ST PAUL, Minn. — Former Minneapolis police officer Derek Chauvin formally changed his plea from "not guilty" to "guilty" Wednesday on a federal charge of depriving George Floyd of his civil rights, related to Floyd's murder in May 2020.
Chauvin, who is currently serving a state prison sentence following his conviction for Floyd's murder, was charged in May 2021 with two federal counts of "Deprivation of Rights Under Color of Law."
Federal prosecutors told the judge that as part of a plea agreement, Chauvin would plead guilty to one count of violating George Floyd's civil rights, and one count in a separate incident involving a neck restraint used on a teenager in 2017; other charges connected to those cases would be dismissed.
Prosecutors said they will ask for a 300 month sentence, or about 25 years, served in a federal prison, which would run concurrently with Chauvin's state prison sentence. A judge will issue the final sentence at a later hearing, following a pre-sentence investigation.
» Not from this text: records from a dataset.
(** What the recursion changes: the elements that refer to undefined variables,
    and the contexts of the branches. *)
Abbreviation undefined_vars := (gmap string (gset string)).
Abbreviation branch_contexts := (gmap string branchContext).

Section variables.
Context `{Env}.

Definition checkUndefinedVarReference (eleId expr : string) (outputVars : gset string)
    (elesReferencingUndefinedVars : undefined_vars) : M undefined_vars :=
  vars ← wrapping (Wrap "invalid input variable expression") (lift_sum (GetVariables expr));
  mret (foldl (λ u vr,
    if bool_decide (vr ∈ outputVars) then u
    else <[eleId := {[vr]} ∪ default ∅ (u !! eleId)]> u) elesReferencingUndefinedVars vars).

(** The variables an element adds to those of its branch: its outputs, those of
    the errors it catches, and at a parallel join those of the gateways. *)
Definition element_outputs (stack : nat) (ele : Element) (eles : gmap string Element)
    (outputVars : gset string) : M (gset string) :=
  let outputVars := dom (el_OutputTransform ele) ∪ outputVars in
  outputVars ← (if bool_decide (el_Type ele = element.Gateway) then
      g ← deref "ele.Gateway" (el_Gateway ele);
      if bool_decide (gs_Direction g = convergent ∧ gs_Type g = parallel) then
        r ← findConvergentGatewayOutputTransforms stack eles outputVars add_output_names;
        mret r.2
      else mret outputVars
    else mret outputVars);
  mret (foldl (λ vs catchError, dom (ce_OutputTransform catchError) ∪ vs) outputVars (el_Errors ele)).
KARE 11's Lou Raguse, who was in the courtroom for the hearing, reports the plea agreement shows Chauvin would be expected to serve 85% of any sentence, which could result in 17 to 21 1/4 years, depending on the ultimate sentence.
The federal plea agreement includes stipulations that Chauvin never again serve as a licensed law enforcement officer, and that he must disclose his financial assets.
In court, Judge Paul A. Magnusson told Chauvin that his plea means he waives his rights to a trial, and he will have limited options to appeal.
George Floyd's family had a mixed reaction following Chauvin's change of plea.
"The possibility of him getting more time, serving more time, that's a good thing," Floyd's nephew Brandon Williams said after the hearing.
"I'm still feeling the same things, the anger I felt in the beginning, " Floyd's brother Rodney said. "Feeling the same pain I've been feeling."
"While in many ways today is a victory for the interest of justice, we will never forget its cost. George Floyd was a son, a brother, and a father – a father who, as Gianna Floyd put it, ‘changed the world,;'" Floyd family attorney Ben Crump said in a statement. "We all play a role in keeping his legacy alive. We must all keep marching. We must all keep fighting against injustice. We must do this for George, to ensure that his one life and shocking death will change the future for countless others."
“Today, Derek Chauvin took responsibility and admitted his guilt in open court, under penalty of perjury, for depriving George Floyd and a boy, then just 14 years old, of their civil rights. This is important and historic," said Minnesota Attorney General Keith Ellison, whose office led the state case against Chauvin. "His admissions mark another important moment of accountability and another step on the road to justice. Although the Floyd family’s loss can never be healed, I hope this historic admission of wrongdoing brings them some comfort. I also hope it brings more trust and healing to the relationship between law enforcement and community."
The teenager involved in Chauvin's other federal case was in the courtroom for the hearing with his attorney; in the courtroom afterward, Floyd's brother Philonise could be heard telling the teen, "It's a good day for justice."
In the original federal charges, the first count alleged violation of George Floyd's constitutionally protected right to be free from unreasonable seizure and use of force when Chauvin held his knee across Floyd's neck as he lay handcuffed on the ground. The second count alleged that Chauvin and three other former MPD officers, Tou Thao, J. Alexander Kueng, and Thomas Lane, deprived George Floyd of his right to "liberty without due process of law" by failing to provide medical care.
Thao and Kueng, are charged separately with depriving George Floyd of the right to be free from unreasonable seizure by "willfully" failing to intervene while Chauvin had his knee on Floyd's neck.
All four men were scheduled to go to trial together in federal court in January. The case is now expected to move forward for the other three former officers, without Chauvin.
Thao, Kueng and Lane had previously asked to be tried separately from Chauvin, but a federal judge denied that request.